Supplementary Material

1

Please see the end of this document, or the journal’s website, for supplemental materials.

Acknowledgements

Thank you to Dr. Joel Nigg, Dr. Andy Pham, Dr. Elisa Trucco, Dr. Lauren McGrath, Ms. Eliza Kramer, and Mr. Tyler W. Mason for their support on this project.

Funding

Authors received grant support from the National Institute of Mental Health (J. Smith: F31 MH129054, T32 MH01544, E. Musser: K23 MH117280) and the National Institute of Child Health and Human Development (J. Parent: L40 HD103048).

Footnotes

Conflicts of Interest

J. Raiker is employed by Joon Health and may have stock options in the company. The authors declare that there were no other conflicts of interest with respect to the authorship or the publication of this article.

1

The ideal class solutions at each age were chosen considering Akaike Information Criterion (AIC), Bayesian Information Criterion (BIC), sample size adjusted BIC, entropy, and likelihood ratio tests, as well as theoretical rationale, parsimony, and minimum class sizes to avoid over-fitting (>5%).

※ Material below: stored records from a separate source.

(* ===== verification/FlushOrder.v ===== *)
(** * FlushOrder: a flush next to other threads, and before a power cut

    Two consequences of FlushCalls: threads that append while a flush runs neither
    disturb it nor are disturbed, and everything a flush relies on is durable before it
    relies on it. *)

From Stdlib Require Import ZArith Lia.
From Stdlib Require Import Strings.Byte.
From S2P Require Import Prelude Text Record Codec Disk Wal Reader Recovery Merge Lock Time Config Manifest Columns ColumnsTheorems View Planner Local FlushCrash FlushTheorems Calls Beside Durable FlushCalls.
Open Scope Z_scope.

(** ** The files of a flush *)

Lemma own_dir_head dir p : own_dir dir = true -> take (length dir) p = dir -> own_dir p = true.
Proof. destruct dir as [|d dir]; [done|]. destruct p as [|x p]; [done|]. cbn. intros Hd E. by injection E as -> _. Qed.

Lemma own_call_touches {R} ids (c : call R) p : own_call ids c = true -> touches c p -> own ids p = true.
Proof.
  assert (forall dir, own_dir dir = true -> take (length dir) p = dir -> own ids p = true) as Hdir.
  { intros dir Hd Ht. unfold own. by rewrite (own_dir_head dir p Hd Ht). }
  destruct c; cbn [own_call touches]; try (by intros ? ->); try done.
  - intros [Hf Ht]%andb_true_iff [->| ->]; done.
  - intros Hd [n Hn]. apply name_in_Some in Hn as ->. apply (Hdir dir Hd). by rewrite take_app_length.
  - intros Hd [n Hn]. apply subdir_in_Some in Hn as (x & rest & ->). apply (Hdir dir Hd). by rewrite take_app_length.
  - intros Hd Hu. apply (Hdir dir Hd). by apply bool_decide_eq_true in Hu.
Qed.

Lemma other_segments_not_own segments id : Forall (fun i => 0 <= i) segments -> 0 <= id -> id ∉ segments ->
  own segments (segment_path id) = false.
Proof.
  intros Hs Hid Hn. rewrite Forall_forall in Hs. unfold own. rewrite !orb_false_iff, !bool_decide_eq_false. split_and!.
  - done.
  - intros Hp. by repeat (apply elem_of_cons in Hp as [Hp|Hp]; [done|]); apply elem_of_nil in Hp.
  - intros (i & E & Hi)%list_elem_of_fmap. apply segment_path_inj in E as ->; [done|done|by apply Hs].
  - intros (i & E & Hi)%list_elem_of_fmap. symmetry in E. by apply corrupt_path_ne in E; [|apply Hs|].
Qed.

Section theorems.
Context `{Crc32} `{Parquet} `{ManifestJson}.

(** Nothing is loose when a flush begins. *)
Lemma staging_start segments dirs : staging segments [] None (order_start segments dirs).
Proof.
  split; cbn.
  - split; [done|]. intros Hf%bool_decide_eq_false. by apply dec_stable.
  - intros p Hp. cbn in Hp. set_solver.
  - set_solver.
  - set_solver.
  - done.
Qed.

Lemma run_wp c m segments now dirs :
  wp (run c m segments now) (fun _ _ => True) (fun _ => True) (order_start segments dirs).
Proof.
  apply (spec_run segments); [|apply staging_start]. apply Forall_forall, run_ids_ok. by apply Forall_forall.
Qed.

Lemma after_inputs {R : Type} (s : Order) (k : call R) r : inputs (after s k r) = inputs s.
Proof. destruct k; cbn; try done; by destruct (answered_ok r). Qed.

Lemma after_first_flush {R : Type} (s : Order) (k : call R) r : first_flush (after s k r) = first_flush s.
Proof. destruct k; cbn; try done; by destruct (answered_ok r). Qed.

Lemma replay_start (s : Order) l : inputs (replay s l) = inputs s /\ first_flush (replay s l) = first_flush s.
Proof.
  revert s. induction l as [|[R k r] l IH]; intros s; cbn [replay]; [done|].
  destruct (IH (after s k r)) as [-> ->]. by rewrite after_inputs, after_first_flush.
Qed.

Lemma own_call_apart {R : Type} ids (s : Order) (k : call R) : inputs s = ids -> allowed s k = true ->
  apart (fun p => own ids p = false) k.
Proof.
  intros <- [Ho _]%andb_true_iff p Hp. by rewrite (own_call_touches _ _ _ Ho Hp).
Qed.

Lemma lock_not_own ids : own ids lock_path = false.
Proof.
  unfold own. rewrite !orb_false_iff, !bool_decide_eq_false. split_and!; [done|by apply (bool_decide_unpack _)| |].
  all: by intros (i & E & _)%list_elem_of_fmap.
Qed.

(** What [in_order] asks of the three calls that rely on others, in words of the state
    before them. *)
Lemma rename_manifest_ordered (s : Order) from : in_order s (Rename from manifest_path) = true ->
  from ∉ unsynced s /\ forall p, p ∈ unsynced s ∪ loose s -> staged_name p = false.
Proof.
  cbn [in_order]. rewrite decide_True by done. unfold staging_durable.
  by intros [Hf Hs]%andb_true_iff; split; [apply bool_decide_eq_true in Hf|apply bool_decide_eq_true in Hs].
Qed.

Lemma rename_series_ordered (s : Order) from to : under [SERIES_DIR] to = true -> in_order s (Rename from to) = true ->
  from ∉ unsynced s /\ committed s = true /\ manifest_path ∉ unsynced s ∪ loose s.
Proof.
  intros Ht. cbn [in_order]. destruct (decide (to = manifest_path)) as [->|]; [done|]. rewrite Ht. unfold commit_durable.
  by rewrite !andb_true_iff, !bool_decide_eq_true.
Qed.

Lemma remove_segment_ordered (s : Order) p : under wal_dir p = true -> in_order s (RemoveFile p) = true ->
  committed s = true /\ manifest_path ∉ unsynced s ∪ loose s /\
  forall q, q ∈ unsynced s ∪ loose s -> under [SERIES_DIR] q = true -> q = [SERIES_DIR] /\ first_flush s = true.
Proof.
  intros Hp. cbn [in_order]. rewrite Hp. unfold commit_durable, tables_durable.
  rewrite !andb_true_iff, !bool_decide_eq_true. by intros [[? ?] Ht].
Qed.

(** C5: A flush syncs before it relies. Follow, in the calls of any run of a flush (any
    files, any I/O errors, up to any stop), the bytes written but not synced and the names
    made, moved or removed whose directory is not synced. Then (1) when the manifest is
    renamed into place, its bytes are synced and nothing under [tmp/], where the tables
    and rejects it mentions are staged, is unsynced, neither bytes nor names; (2) when a
    file is renamed into [series/], its bytes are synced and the new manifest is in place
    with its name synced; (3) when a segment is removed, the same holds of the manifest
    and every name under [series/] is synced, except that of [series/] itself in the flush
    that creates it. No file of [wal/] is ever written, nor the manifest in place. *)
Theorem flush_keeps_order c m segments now dirs w :
  let s0 := order_start segments dirs in
  let t := trace (run c m segments now) w in
  accepts s0 t = true /\
  (forall before from r rest, t = before ++ Event (Rename from manifest_path) r :: rest ->
     let s := replay s0 before in
     from ∉ unsynced s /\ forall p, p ∈ unsynced s ∪ loose s -> staged_name p = false) /\
  (forall before from to r rest, t = before ++ Event (Rename from to) r :: rest ->
     under [SERIES_DIR] to = true ->
     let s := replay s0 before in
     from ∉ unsynced s /\ committed s = true /\ manifest_path ∉ unsynced s ∪ loose s) /\
  (forall before p r rest, t = before ++ Event (RemoveFile p) r :: rest -> under wal_dir p = true ->
     let s := replay s0 before in
     committed s = true /\ manifest_path ∉ unsynced s ∪ loose s /\
     forall q, q ∈ unsynced s ∪ loose s -> under [SERIES_DIR] q = true -> q = [SERIES_DIR] /\ [SERIES_DIR] ∉ dirs).
Proof.
  intros s0 t. destruct (wp_sound _ _ _ s0 w (run_wp c m segments now dirs)) as [Ha _]. fold t in Ha.
  split; [done|]. rewrite accepts_spec in Ha.
  assert (forall before R (k : call R) r rest, t = before ++ Event k r :: rest -> in_order (replay s0 before) k = true) as Ho.
  { intros before R k r rest E. by destruct (proj1 (andb_true_iff _ _) (Ha _ _ _ _ _ E)). }
  split_and!.
  - intros before from r rest E. eapply rename_manifest_ordered, Ho, E.
  - intros before from to r rest E Ht. eapply rename_series_ordered, Ho, E. done.
  - intros before p r rest E Hp. destruct (remove_segment_ordered _ p Hp (Ho _ _ _ _ _ E)) as (Hc & Hm & Hs).
    split_and!; [done..|]. intros q Hq Hu. destruct (Hs q Hq Hu) as [-> Hf]. split; [done|].
    rewrite (proj2 (replay_start s0 before)) in Hf. by apply bool_decide_eq_true in Hf.
Qed.

(** C6: A flush and the threads that append do not disturb each other. Let other threads
    change, between any two calls of a flush, any files but the flush's own ([tmp/],
    [runs/], [rejects/], [series/], the manifest and the segments it was given): other
    segments, the lock. Under the same I/O errors and up to the same stop the flush ends
    as it ends alone, with the same value and the same content of its own files, so all
    that is proved of a flush alone holds; and every other file is as the others' changes
    made it. The segments the flush was not given and the lock are such files. *)
Theorem flush_beside_appends c m segments now w coming :
  Forall (fun id => 0 <= id) segments ->
  Forall (Forall (fun a => own segments (act_path a) = false)) coming ->
  let '(w1, o1) := run c m segments now w in
  let '(b, o2) := exec_beside (run c m segments now) (mkBusy w coming []) in
  o2 = o1 /\ script (b_world b) = script w1 /\
  (forall p, own segments p = true -> files (b_world b) !! p = files w1 !! p) /\
  (forall p, own segments p = false -> files (b_world b) !! p = apply_acts (b_acts b) (files w) !! p) /\
  concat coming = b_acts b ++ concat (b_coming b) /\
  (forall id, 0 <= id -> id ∉ segments -> own segments (segment_path id) = false) /\
  own segments lock_path = false.
Proof.
  intros Hs Hc. set (E := fun p => own segments p = false).
  assert (next_to E (files w) coming w (mkBusy w coming [])) as Hn by (by split).
  destruct (exec_beside_spec E (fun s => inputs s = segments) (run c m segments now) _ _
    (order_start segments ∅) (files w) coming w _
    (fun s R k Hi Ha => own_call_apart segments s k Hi Ha) (fun s R k r Hi => eq_trans (after_inputs s k r) Hi)
    eq_refl (run_wp c m segments now ∅) Hn) as (Eo & [Hsc Hown Hoth Hacts _] & _).
  destruct (exec (run c m segments now) w) as [w1 o1], (exec_beside _ _) as [b o2]. cbn [fst snd] in *.
  split_and!; [done|done| |done|done|by intros; apply other_segments_not_own|apply lock_not_own].
  intros p Hp. apply Hown. unfold E. by rewrite Hp.
Qed.
End theorems.

(** ** Examples *)

#[local] Existing Instance Crc32_ieee.
#[local] Existing Instance count_parquet.
#[local] Existing Instance NumberJson.

Definition is_removal (p : path) (e : event) : bool :=
  match e with Event (RemoveFile q) _ => bool_decide (q = p) | _ => false end.

Fixpoint before_first {A : Type} (f : A -> bool) (l : list A) : option (list A) :=
  match l with
  | [] => None
  | x :: l' => if f x then Some [] else cons x <$> before_first f l'
  end.

Lemma before_first_Some {A : Type} (f : A -> bool) l b : before_first f l = Some b ->
  exists e rest, l = b ++ e :: rest /\ f e = true.
Proof.
  revert b. induction l as [|x l IH]; intros b; cbn; [done|]. destruct (f x) eqn:E.
  - intros [= <-]. by exists x, l.
  - destruct (before_first f l) as [b'|]; [|done]. intros [= <-].
    destruct (IH b' eq_refl) as (e & rest & -> & He). by exists e, rest.
Qed.

Lemma is_removal_true p e : is_removal p e = true -> exists r, e = Event (RemoveFile p) r.
Proof. destruct e as [R [] r]; cbn; try done. intros ->%bool_decide_eq_true. by exists r. Qed.

(** When the sample flush deletes its segment, the name of [series/] is not synced if the
    flush created it, and nothing under [series/] is loose if it did not. *)
Example removal_sample :
  let t := trace (run sample_config flush_manifest [5] 7) (mkWorld flush_files []) in
  let loose_then dirs :=
    (fun l => filter (fun p => under [SERIES_DIR] p = true) (elements (loose (replay (order_start [5] dirs) l))))
    <$> before_first (is_removal (segment_path 5)) t in
  loose_then ∅ = Some [[SERIES_DIR]] /\ loose_then {[ [SERIES_DIR] ]} = Some [].
Proof. vm_compute. by split. Qed.

(** The sample flush does remove its segment. *)
Lemma flush_order_witness :
  let s0 := order_start [5] ∅ in
  exists before r rest,
    trace (run sample_config flush_manifest [5] 7) (mkWorld flush_files [])
      = before ++ Event (RemoveFile (segment_path 5)) r :: rest /\
    committed (replay s0 before) = true /\ manifest_path ∉ unsynced (replay s0 before) ∪ loose (replay s0 before).
Proof.
  pose proof (flush_keeps_order sample_config flush_manifest [5] 7 ∅ (mkWorld flush_files [])) as Ho.
  assert (option_map length (before_first (is_removal (segment_path 5))
    (trace (run sample_config flush_manifest [5] 7) (mkWorld flush_files []))) = Some 28%nat) as Hb
    by (vm_compute; reflexivity).
  destruct (before_first _ _) as [before|] eqn:E in Hb; [|discriminate].
  apply before_first_Some in E as (e & rest & E & He). apply is_removal_true in He as [r ->].
  destruct Ho as (_ & _ & _ & Hr). destruct (Hr _ _ _ _ E eq_refl) as (Hc & Hm & _).
  exists before, r, rest. split; [exact E|]. split; assumption.
Defined.

(** What a thread that appends does while the sample flush runs: it opens segment 6 and
    writes to it, and the lock is rewritten. *)
Definition appends_beside : list (list act) :=
  [[]; [Put (segment_path 6) [x01]]; [Put (segment_path 6) [x01; x02]; Put lock_path [x37]]].

Lemma flush_beside_witness :
  let alone := run sample_config flush_manifest [5] 7 (mkWorld flush_files []) in
  let both := exec_beside (run sample_config flush_manifest [5] 7) (mkBusy (mkWorld flush_files []) appends_beside []) in
  both.2 = alone.2 /\
  files (b_world both.1) !! segment_path 5 = None /\ files (b_world both.1) !! segment_path 6 = Some [x01; x02].
Proof.
  assert (Forall (fun id => 0 <= id) [5]) as Hids by (repeat constructor; discriminate).
  assert (Forall (Forall (fun a => own [5] (act_path a) = false)) appends_beside) as Hown
    by (repeat constructor; vm_compute; reflexivity).
  pose proof (flush_beside_appends sample_config flush_manifest [5] 7 (mkWorld flush_files []) appends_beside Hids Hown) as Hb.
  assert (files (run sample_config flush_manifest [5] 7 (mkWorld flush_files [])).1 !! segment_path 5 = None) as Ha
    by (vm_compute; reflexivity).
  assert (b_acts (exec_beside (run sample_config flush_manifest [5] 7) (mkBusy (mkWorld flush_files []) appends_beside [])).1
    = concat appends_beside) as Hd by (vm_compute; reflexivity).
  destruct (run sample_config flush_manifest [5] 7 (mkWorld flush_files [])) as [w1 o1].
  destruct (exec_beside _ _) as [b o2]. destruct Hb as (Ho & _ & Hf & Hg & _). cbn [fst snd] in *. split_and!.
  - exact Ho.
  - rewrite (Hf (segment_path 5)) by (vm_compute; reflexivity). exact Ha.
  - rewrite (Hg (segment_path 6)) by (vm_compute; reflexivity). rewrite Hd. vm_compute. reflexivity.
Defined.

Entropy for latent classes at each age included: age 9=0.944, age 12=0.941, and age 15=0.976. The overall entropy for the LTA (0.709) was lower than the entropy for the individual LCAs due to a lower entropy for the LTA’s age 15 solution (age 9=0.800, age 12=0.740, age 15=0.518), which is likely due to substantial developmental shifts which limit the model’s ability to predict class membership longitudinally. Please see Smith et al (in press) for more information on latent classes as well as entropy and fit statistics for competing models.

2

C2 and C3 significantly differed from C4 and C5. C2 and C3 did not differ; C4 and C5 did not differ.

3

C3 significantly differed from C4 and C5. C2 and C3 did not differ; C4 and C5 did not differ.

4

C2 and C3 significantly differed from C5. C2, C3, and C4 did not differ.

5

C3 was significantly different from C5; C3 did not differ from C2 or C4.

6

C3 was significantly more represented than C5. C2 and C3 did not differ. C4 and C5 differed, but likely only due to sample size differences.